The models are listed on [this page](https://huggingface.co/allenai). Here is a list of model these model names hosted on HuggingFace model hub:

| Model Name | Huggingface ID (s) |
|---------------------------|-----------------------------------------|
| UnifiedQA (T5) - small | `allenai/unifiedqa-t5-small` |
| UnifiedQA (T5) - base | `allenai/unifiedqa-t5-base` |
| UnifiedQA (T5) - large | `allenai/unifiedqa-t5-large` |
| UnifiedQA (T5) - 3B | `allenai/unifiedqa-t5-3b` |
| UnifiedQA (T5) - 11B | `allenai/unifiedqa-t5-11b` |
| UnifiedQA-v2 (T5) - small | `allenai/unifiedqa-v2-t5-small-[ckpt]` |
| UnifiedQA-v2 (T5) - base | `allenai/unifiedqa-v2-t5-base-[ckpt]` |
| UnifiedQA-v2 (T5) - large | `allenai/unifiedqa-v2-t5-large-[ckpt]` |
| UnifiedQA-v2 (T5) - 3B | `allenai/unifiedqa-v2-t5-3b-[ckpt]` |
| UnifiedQA-v2 (T5) - 11B | `allenai/unifiedqa-v2-t5-11b-[ckpt]` |

Where `[ckpt]` can be either `1251000` or `1363200`. The numbers in [the paper](https://arxiv.org/abs/2202.12359) are reported based on `1251000` checkpoints.

Here is an examples:

```python
from transformers import T5Tokenizer, T5ForConditionalGeneration

model_name = "allenai/unifiedqa-t5-small" # you can specify the model size here
tokenizer = T5Tokenizer.from_pretrained(model_name)
model = T5ForConditionalGeneration.from_pretrained(model_name)

def run_model(input_string, **generator_args):
input_ids = tokenizer.encode(input_string, return_tensors="pt")
res = model.generate(input_ids, **generator_args)
return tokenizer.batch_decode(res, skip_special_tokens=True)
```

For instance, here is how you can use it to answer a multiple-choice question:

```python
run_model("which is best conductor? \\n (a) iron (b) feather")
```
which gives: `['iron']`

```python
run_model("scott filled a tray with juice and put it in a freezer. the next day, scott opened the freezer. how did the juice most likely change? \\n (a) it condensed. (b) it evaporated. (c) it became a gas. (d) it became a solid.")
```
which produces: `['it condensed.']`.

Note that you can also pass in the arguments for text generation to the `run_model(.)` function:
```python
run_model("which is best conductor? \\n (a) iron (b) feather (c) wood (d) plastic",
temperature=0.9, num_return_sequences=4, num_beams=20)
```

## Feeding data into UnifiedQA
Datasets should be converted into a textin/text-out format.

- Question always comes first.
- We use `\n` separators between different parts of the input. This ensures having a humanlike encoding while not making it overly-specific to a certain format. Note that this separator isn't the newline character (which it looks suspiciously like), but rather backslash-n.
- Make sure the whole input is correctly [pre-processed](https://github.com/allenai/unifiedqa/blob/7bf0653c6fb68a51019924fd4c51615155acbebe/tasks.py#L54-L58) (e.g., lower-cased)

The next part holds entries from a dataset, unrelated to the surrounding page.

(** * ArcGIS fire-data pipeline: a shallow embedding of [main.py]

    The script downloads the NASA active-fire feed and the world country
    polygons, keeps the fire points that fall within Brazil, Peru or Bolivia
    and publishes the result to an ArcGIS portal.

    The four stage functions and the [__main__] block are embedded as
    computations in a small trace-and-exception monad.  Everything the script
    obtains from outside (HTTP responses, the parsed files, the answers of the
    portal) is read from a [World] record, so that every theorem below
    quantifies over all possible environments.  The library calls the script
    relies on (pandas, geopandas, shapely, requests, arcgis) are modelled at
    the level of their documented behaviour; each such definition says which
    call it stands for. *)

From Stdlib Require Import List String Ascii Bool Arith ZArith QArith Lia.
From Stdlib Require Import DecimalString Permutation.
Import ListNotations.
Close Scope Q_scope.
Open Scope string_scope.
Open Scope list_scope.

Set Implicit Arguments.

(** ** Constants of the script (lines 15-23) *)

Definition FIRE_DATA_URL : string :=
  "https://firms.modaps.eosdis.nasa.gov/data/active_fire/modis-c6.1/csv/MODIS_C6_1_South_America_7d.csv".
Definition COUNTRIES_URL : string :=
  "https://hub.arcgis.com/datasets/esri::world-countries-generalized.geojson".
Definition COUNTRIES_TO_KEEP : list string := ["Brazil"; "Peru"; "Bolivia"].
Definition PORTAL_URL : string := "https://daniele.maps.arcgis.com/home/content.html".
Definition USERNAME : string := EmptyString.
Definition PASSWORD : string := EmptyString.
Definition ITEM_TITLE : string := "Filtered Fire Data - Brazil, Peru, Bolivia".

(** ** Planar geometry (shapely)

    Coordinates are rationals: every finite floating-point coordinate is one,
    and the script only stores and compares coordinates. *)

Module Geometry.

(** [Point(x, y)] of shapely. *)
Record PointGeom : Type := Point { pt_x : Q; pt_y : Q }.

(** A linear ring is the list of its vertices; the last vertex is joined to
    the first one. *)
Definition Ring : Type := list PointGeom.

Record Polygon : Type := mkPolygon { shell : Ring; holes : list Ring }.

(** The geometry of a country: a polygon or a multi-polygon. *)
Definition Polygonal : Type := list Polygon.

Definition Qlt_bool (a b : Q) : bool := negb (Qle_bool b a).

Definition between (v a b : Q) : bool :=
  (Qle_bool a v && Qle_bool v b) || (Qle_bool b v && Qle_bool v a).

Here are several examples:

| **Dataset** | **SQuAD 1.1 (extractive QA)** |
| :---: | :--- |
| **Encoded Input** | `At what speed did the turbine operate? \n (Nikola_Tesla) On his 50th birthday in 1906, Tesla demonstrated his 200 horsepower (150 kilowatts) 16,000 rpm bladeless turbine. ...` |
| **Encoded Output** | `16,000 rpm` |
| **Dataset** | **NarrativeQA (Abstractive QA)** |
| **Encoded Input** | `What does a drink from narcissus's spring cause the drinker to do? \n Mercury has awakened Echo, who weeps for Narcissus, and states that a drink from Narcissus's spring causes the drinkers to ''Grow dotingly enamored of themselves.'' ...` |
| **Encoded Output** | `fall in love with themselves` |
| **Dataset** | **ARC-challenge (Multiple-choice QA)** |
| **Encoded Input** | `What does photosynthesis produce that helps plants grow? \n (A) water (B) oxygen (C) protein (D) sugar` |
| **Encoded Output** | `sugar` |
| **Dataset** | **MCTest (Multiple-choice QA)** |
| **Encoded Input** | `Who was Billy? \n (A) The skinny kid (B) A teacher (C) A little kid (D) The big kid \n Billy was like a king on the school yard. A king without a queen. He was the biggest kid in our grade, so he made all the rules during recess. ...` |
| **Encoded Output** | `The big kid` |
| **Dataset** | **BoolQ (Yes-no QA)** |
| **Encoded Input** | `Was America the first country to have a president? \n (President) The first usage of the word president to denote the highest official in a government was during the Commonwealth of England ...` |
| **Encoded Output** | `no` |

If you wanna see how this encoding is done on our datasets, check out this [script](encode_datasets.py).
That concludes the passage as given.